S miling beatifically before her paintings of unfurling lotuses, majestically swaying pipal trees and finely shaded oleander shrubs, artist Tan Chameli Ramachandran exudes a blissful air of serenity. It's an air that those currently viewing her canvases at her first show abroad—at London's Grosvenor Vadehra Gallery—are certain to find stealing over them as well.
The wife of A. Ramachandran, the Padma Bhushan awardee famous for his exuberant depictions of myths with a touch of Kerala-style murals, Chameli's Chinese-ink paintings are as still and austere as his are sumptuous and flamboyant; her use of colour as restrained as his is profligate. Exquisite as her art is, though, it's taken decades for the limelight to reach it: Chameli is now 67, and so modest and reticent, it's a miracle she let it get there even at this late stage. "I'm old in age, but young in my work," she says shyly. "I started my work 20 years ago, but unless you have something to state or express, there's no point in showing! And I still have a long way to go!"
But Chameli's journey has been anything but ordinary. In 1940, her father, Tan Yun-shan, professor of Confucianism and Taoism and an accomplished calligraphist, accepted Rabindranath Tagore's invitation to found Cheena Bhavan, Centre of Chinese Studies, in Santiniketan. The fifth of Prof Tan's children, and the first to be born there, Chameli was given her name by the great poet himself; named both for the fragrant flower, and since he thought the three-syllable word would easily lend itself to be written in the Chinese script.
Apart from a two-year stint in Changsha in China's historic Hunan province, Chameli and her six siblings grew up entirely in the esoteric haven of Santiniketan. Here, they studied, spoke and thought in Bengali, sang Rabindrasangeet, and ushered in each season with festive utsavs. This deep communion with nature had a direct influence on Chameli's choice of subject matter. The tenderness of new pipal leaves humbled her and transported her, as did the flame-coloured blossoms that crowned gulmohar trees, boisterous pigeons and spiky ixora flowers. And they all found their way on to her paintings, with something of the quiet intimacy that was later to become her trademark.
Reflecting on the transcendental contemplation of nature through her art, so innately characteristic of Santiniketan, Chameli says, "Art isn't limited to painting or sculpture, but is life itself—life that I perceive in the bloom of a particular flower, in the texture and subtle tones of a petal, the magical rippling of leaves by an invisible breeze, and in the cry and swift movement of birds streaking across heavily laden dark monsoon clouds...."
Apart from subject matter, Santiniketan was also an inexhaustible source of varied artistic influences for Chameli to draw on. While a student at Kala Bhavan, she studied the same Rajasthani miniatures, Kalighat paintings and Ajanta murals that influenced Nandalal Bose and Ramkinkar Baij, torchbearers and masters of the Bengal revivalist school. Not to mention direct interaction with Baij himself. "I used to go to him to show him my work when I was a 16-year-old," recalls Chameli. "But his remarks were a bit eccentric, they weren't for a young girl to understand." Nevertheless, the hints of naturalism in her style can perhaps be traced to his tutelage.
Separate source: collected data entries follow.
Fixpoint main_ok (m : mode) (c : code label) : Prop :=
  match c with
  | Exit _ => m = Failed ∨ may_exit
  | Jump l => l ≠ Handler ∧ l ≠ Reap
  | Printf _ _ k => main_ok m k
  | Call r k =>
      match r with
      | Fork => leaf (λ _, True) (k 0) ∧ main_ok Normal (k (-1)) ∧ ∀ p, 0 < p → main_ok Normal (k p)
      | Read _ => (∀ v, 0 ≤ v → main_ok Normal (k v)) ∧ main_ok Failed (k (-1)) ∧
                  (restart = false → main_ok (Calm EINTR) (k (-1)))
      | Errno => match m with Calm e => main_ok m (k e) | _ => ∀ e, main_ok m (k e) end
      | _ => False
      end
  | _ => False
  end.

(** The code of a frame of [main]: also the return of an interrupted call. *)
Definition frame_ok (m : mode) (c : code label) : Prop :=
  match c with Fail e k => main_ok (Calm e) k | _ => main_ok m c end.

(** [fin]: [waitpid] has reported that no child is left. *)
Fixpoint handler_ok (fin : bool) (c : code label) : Prop :=
  match c with
  | Ret => fin = true
  | Jump l => l = Reap
  | Printf _ _ k => handler_ok fin k
  | Waitpid false k => (∀ p st, 0 < p → handler_ok false (k p st)) ∧ handler_ok true (k (-1) 0)
  | Call r k =>
      match r with
      | Sleep _ => ∀ v, handler_ok fin (k v)
      | Errno => if fin then handler_ok true (k ECHILD) else ∀ e, handler_ok false (k e)
      | _ => False
      end
  | _ => False
  end.

Definition main_mode (m : mode) (q : proc label) (K : gmap Z (option Z)) (l : list act) : Prop :=
  match m with
  | Normal => True
  | Calm e => K = ∅ ∧ pending q = ∅ ∧ perrno q = e
  | Failed => ∃ e, e ≠ EINTR ∧ ReadError e ∈ l
  end.

Definition is_fail (c : code label) : Prop := match c with Fail _ _ => True | _ => False end.

(** Before the handler is installed, in [main], and in the handler. *)
Inductive phase (q : proc label) (K : gmap Z (option Z)) (l : list act) : Prop :=
| Starting k :
    current q = Call (Install SIGCHLD Handler restart) k → main_ok Normal (k 0) →
    stack q = [] → mask q = ∅ → pending q = ∅ → handlers q = ∅ → K = ∅ → phase q K l
| InMain m :
    handlers q = {[SIGCHLD := (Handler, restart)]} → stack q = [] → mask q = ∅ →
    frame_ok m (current q) → main_mode m q K l → (is_fail (current q) → K = ∅) →
    (zombies K → SIGCHLD ∈ pending q) → phase q K l
| InHandler c m fin :
    handlers q = {[SIGCHLD := (Handler, restart)]} → stack q = [(c, ∅)] → mask q = {[SIGCHLD]} →
    frame_ok m c → (m = Normal ∨ main_mode Failed q K l ∧ m = Failed) →
    handler_ok fin (current q) → (fin = true → K = ∅ ∧ perrno q = ECHILD) → phase q K l.

Definition exit_reason (st : Z) (l : list act) : Prop :=
  may_exit ∨ ∃ e, e ≠ EINTR ∧ ReadError e ∈ l.

Context (body_main : ∀ l, l ≠ Handler → l ≠ Reap → main_ok Normal (body l)).
Context (body_handler : handler_ok false (body Handler)) (body_reap : handler_ok false (body Reap)).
In her choice of medium, however, her father was to play a greater part. Prof Tan was a practitioner of a pictographic form of ancient Chinese calligraphy called xiaozhuan or 'small seal script', which impressed on her own work its stark elegance, as well as the fluid, deft variety of its brushstrokes.
In her recent work, Chameli has also begun to employ subtle hints of colour and metallic tints, in a touch of gold on the underside of a lotus-pad or a silvery lunar penumbra. It's a use of colour that traces itself to the Chinese tradition; not to depict shades in correspondence with a fixed light source, but rather, to give rocks, leaves, and moss their own individual character.
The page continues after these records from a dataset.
Lemma move_loops s s' : (∀ p q, procs s !! p = Some q → loops q) → loop_move s s' → ∀ p q, procs s' !! p = Some q → loops q.
Proof.
  intros Hl Hm p' x. destruct Hm as [p q i Hp Hd Hi Hc|p q i pid Hp Hd Hi Hc Hn|p q Hp Hd Hc]; cbn;
    destruct (Hl p q Hp) as (H1 & H2 & H3 & _); rewrite ?lookup_insert_Some.
  - intros [[_ <-]|[_ ?]]; [|eauto]. split_and!; try done. intros _. exists i. cbn. auto.
  - intros [[_ <-]|[_ [[_ <-]|[_ ?]]]]; [..|eauto]; split_and!; try done;
      intros _; exists (i + 1); cbn; (split; [lia|by left]).
  - rewrite lookup_fmap_Some. intros [[_ <-]|[_ (y & <- & Hy)]]; [by split_and!|].
    apply Hl in Hy. unfold adopt. by destruct (parent y =? p).
Qed.

Lemma doubling_move s s' : doubling s → loop_move s s' → doubling s'.
Proof.
  intros [Ht Hl] Hm. split; [|by eapply move_loops]. rewrite <- Ht. unfold total.
  destruct (move_total weight s s' Hm) as (q & Hd & _ & Hcase);
    [intros p q; unfold adopt, weight; by destruct (parent q =? p)|].
  unfold weight in Hcase at 2 4 6 8 9 11 13. cbn [dead set_current child_of set_dead current] in Hcase. rewrite Hd in Hcase.
  destruct Hcase as [(i & Hi & Hc & Hw)|[(i & p & Hi & Hc & Hw)|(Hc & Hw)]]; rewrite Hc in Hw.
  - rewrite offspring_loop in Hw by done. cbn [offspring] in Hw. lia.
  - rewrite offspring_loop in Hw by lia. cbn [offspring] in Hw.
    replace (Z.to_nat (n - i)) with (S (Z.to_nat (n - (i + 1)))) in Hw by lia. rewrite Nat.pow_succ_r' in Hw. lia.
  - cbn [offspring] in Hw. lia.
Qed.

Lemma doubling_step ch s s' :
  forks_succeed ch = true → doubling s → exec (body n) ch s = Some s' → doubling s'.
Proof. intros. eapply doubling_move; [done|]. by eapply loop_moves. Qed.

Lemma doubling_reach r s : rtc (step (body n) forks_succeed) (boot r main) s → doubling s.
Proof.
  apply reach_invariant; [|intros; by eapply doubling_step]. split; cbn.
  - unfold total, map_total. rewrite map_to_list_singleton. cbn. rewrite Z.sub_0_r. lia.
  - intros p q. rewrite lookup_singleton_Some. intros [_ <-]. split_and!; try done. intros _. exists 0. cbn. split; [lia|by left].
Qed.

(** ** Every schedule ends *)

(** Instructions left to a process and its offspring. *)
Definition steps_left q : nat :=
  match dead q with
  | Some _ => 0
  | None => 4 * offspring (current q) - match current q with Jump _ => 2 | _ => 3 end
  end.

Lemma steps_decrease s s' :
  loop_move s s' → (map_total steps_left (procs s') < map_total steps_left (procs s))%nat.
Proof.
  intros Hm. destruct (move_total steps_left s s' Hm) as (q & Hd & _ & Hcase);
    [intros p q; unfold adopt, steps_left; by destruct (parent q =? p)|].
  assert (∀ c, steps_left (set_current q c) = (4 * offspring c - match c with Jump _ => 2 | _ => 3 end)%nat) as Hs
    by (intros c; unfold steps_left; cbn [dead set_current current]; by rewrite Hd).
  assert (steps_left q = (4 * offspring (current q) - match current q with Jump _ => 2 | _ => 3 end)%nat) as Hq
    by (unfold steps_left; by rewrite Hd).
  destruct Hcase as [(i & Hi & Hc & Hw)|[(i & p & Hi & Hc & Hw)|(Hc & Hw)]]; rewrite ?Hs, Hq, Hc in Hw.
  - rewrite offspring_loop in Hw by done. cbn [offspring] in Hw.
    pose proof (Nat.pow_nonzero 2 (Z.to_nat (n - i)) ltac:(lia)).
    unfold loop in Hw. destruct (i <? n); lia.
  - rewrite offspring_loop in Hw by lia. unfold steps_left in Hw at 3. cbn [dead child_of current] in Hw. cbn [offspring] in Hw.
    pose proof (Nat.pow_nonzero 2 (Z.to_nat (n - (i + 1))) ltac:(lia)).
    replace (Z.to_nat (n - i)) with (S (Z.to_nat (n - (i + 1)))) in Hw by lia. rewrite Nat.pow_succ_r' in Hw.
    unfold loop in Hw. rewrite (proj2 (Z.ltb_lt i n)) in Hw by lia. lia.
  - cbn [offspring] in Hw. unfold steps_left in Hw at 3. cbn in Hw. lia.
Qed.

(** There is a free process number. *)
Lemma free_pid m : Z.of_nat (size m) < INT_MAX - INIT → ∃ p, INIT < p ≤ INT_MAX ∧ m !! p = None.
Proof.
  intros Hm. set (l := seqZ (INIT + 1) (Z.of_nat (size m) + 1)).
  destruct (decide (Forall (λ p, p ∈ dom m) l)) as [Hl|Hl].
  - exfalso. rewrite Forall_forall in Hl. assert (list_to_set l ⊆ dom m) as Hsub by set_solver.
    apply subseteq_size in Hsub. unfold l in Hsub. rewrite size_list_to_set, length_seqZ, size_dom in Hsub by apply NoDup_seqZ. lia.
  - apply not_Forall_Exists, Exists_exists in Hl as (p & Hp & Hn); [|apply _]. exists p.
    unfold l in Hp. apply elem_of_seqZ in Hp. split; [lia|]. by apply not_elem_of_dom.
Qed.

Lemma size_bound s : doubling s → (size (procs s) ≤ 2 ^ Z.to_nat n)%nat.
Proof.
  intros [<- Hl]. apply map_total_size. intros p q Hp. destruct (Hl p q Hp) as (_ & _ & _ & Hc). unfold weight.
  destruct (dead q); [done|]. destruct (Hc eq_refl) as (i & Hi & [Hc'|Hc']); rewrite Hc', ?offspring_loop by done;
    cbn [offspring]; pose proof (Nat.pow_nonzero 2 (Z.to_nat (n - i)) ltac:(lia)); lia.
Qed.

Definition all_ended s : Prop := ∀ p q, procs s !! p = Some q → dead q ≠ None.

(** As long as a process is left, it can go on. *)
Lemma doubling_goes_on s : n ≤ 30 → doubling s → all_ended s ∨ ∃ s', step (body n) forks_succeed s s'.
Proof.
  intros Hn D. destruct (decide (map_Forall (λ _ q, dead q ≠ None) (procs s))) as [H|H]; [by left|right].
  apply map_not_Forall in H as (p & q & Hp & Hd); [|apply _]. apply dec_stable in Hd.
  pose proof D as [_ Hl]. destruct (Hl p q Hp) as (Hpe & _ & _ & Hc).
  enough (∃ arg s', arg ≠ -1 ∧ exec_code (body n) p q arg s = Some s') as (arg & s' & Harg & E).
  { exists s'. apply (step_exec _ _ (Run p arg)); [cbn; by rewrite (proj2 (Z.eqb_neq _ _))|]. cbn. rewrite Hp.
    unfold alive, deliverable. by rewrite !bool_decide_eq_true_2 by set_solver. }
  destruct (Hc Hd) as (i & Hi & [Hc'|Hc']); unfold exec_code; rewrite Hc'; cbn; [by exists 0; eexists|].
  unfold loop. destruct (i <? n); [|by exists 0; eexists].
  destruct (free_pid (procs s)) as (pid & Hpid & Hfree).
  { pose proof (size_bound s D) as Hs. pose proof (Nat.pow_le_mono_r 2 (Z.to_nat n) 30 ltac:(lia) ltac:(lia)) as H30.
    assert (Z.of_nat (2 ^ 30) = 1073741824) as H31 by (by rewrite Nat2Z.inj_pow). unfold INT_MAX, INIT. lia. }
  exists pid. eexists. split; [unfold INIT in *; lia|]. cbn. rewrite (proj2 (Z.eqb_neq pid (-1))) by (unfold INIT in *; lia).
  rewrite (proj2 (Z.ltb_lt INIT pid)), (proj2 (Z.leb_le pid INT_MAX)) by lia. by rewrite bool_decide_eq_true_2.
Qed.

Definition doubled s : Prop := all_ended s ∧ size (procs s) = (2 ^ Z.to_nat n)%nat.

Lemma doubling_inevitable s : n ≤ 30 → doubling s → inevitably (step (body n) forks_succeed) doubled s.
Proof.
  intros Hn. apply (inevitably_measure _ doubling _ (λ s, map_total steps_left (procs s))). intros x D.
  destruct (doubling_goes_on x Hn D) as [H|H]; [left|right].
  - split; [done|]. destruct D as [<- _]. by rewrite total_all_dead.
  - split; [done|]. intros y Hst. right. inversion_clear Hst as [ch ? ? Hch E]. split; [by eapply doubling_step|].
    eapply steps_decrease, loop_moves; done.
Qed.
End waitpid2.

(** C40: [waitpid2.c] terminates, having created [2 ^ N - 1] processes instead of
    [N], because each child runs on in the loop.  However the processes take turns
    and whichever numbers they get, every schedule ends, from every reachable state,
    with [2 ^ n] processes that have all ended, 1024 for the [N] = 10 of the program;
    [Fork] is taken as a [fork] that succeeds, and up to [n] = 30 there are always
    free process numbers for it. *)
Theorem waitpid2_doubles n r s :
  0 ≤ n ≤ 30 → rtc (step (Waitpid2.body n) forks_succeed) (boot r Waitpid2.main) s →
  inevitably (step (Waitpid2.body n) forks_succeed) (doubled n) s.
Proof. intros Hn Hs. apply doubling_inevitable; [lia..|]. by eapply doubling_reach; [lia|]. Qed.

(** In round [i] every process forks once. *)
Definition rounds (n : Z) : list choice :=
  flat_map (λ i, flat_map (λ p, [Run (100 + p) 0; Run (100 + p) (100 + 2 ^ i + p)]) (seqZ 0 (2 ^ i))) (seqZ 0 n).
Definition two_rounds : state Waitpid2.label := after (Waitpid2.body 3) (rounds 2) (boot 100 Waitpid2.main).

Lemma waitpid2_doubles_witness :
  inevitably (step (Waitpid2.body Waitpid2.N) forks_succeed) (doubled Waitpid2.N) (boot 100 Waitpid2.main) ∧
  inevitably (step (Waitpid2.body 3) forks_succeed) (doubled 3) two_rounds.
Proof.
  split; [apply (waitpid2_doubles Waitpid2.N 100); [done|apply rtc_refl]|].
  apply (waitpid2_doubles 3 100); [done|].
  apply (exec_all_reach (Waitpid2.body 3) forks_succeed (rounds 2)); vm_compute; reflexivity.
Defined.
Also characteristically Chinese is Chameli's way of taking in the elements of nature that transfix her—the oleander tree outside her East Delhi home, coconut palms and lotuses in her husband's native Thiruvananthapuram, or the brooding cluster of coniferous trees outside her son's Huntsville house in America—and recomposing them from her imagination, straight on to the canvas. "I don't copy nature as such," she explains. "I study, and accordingly select, depending on the demand of the space, the form, or an atmosphere." "To convey likeness through unlikeness," as the Ming painter Wang Fu put it. Chameli's delicately wrought ink paintings conjure up what Japanese aesthetician Onakura Kakuzo says is of the essence of Chinese painting: "The life of the spirit in the rhythm of things."
It would probably be most apt to sum up the rapt, mystical spirit of divine transformation evoked by the contemplation of nature in the words of Tagore, whose poems are a wellspring of inspiration for Chameli: "The vision of Paradise is to be seen in the sunlight and the green of the earth.... Everywhere in this earth the spirit of Paradise is awake and sending forth its voice." A soft echo of that voice rings out on Chameli's paintings.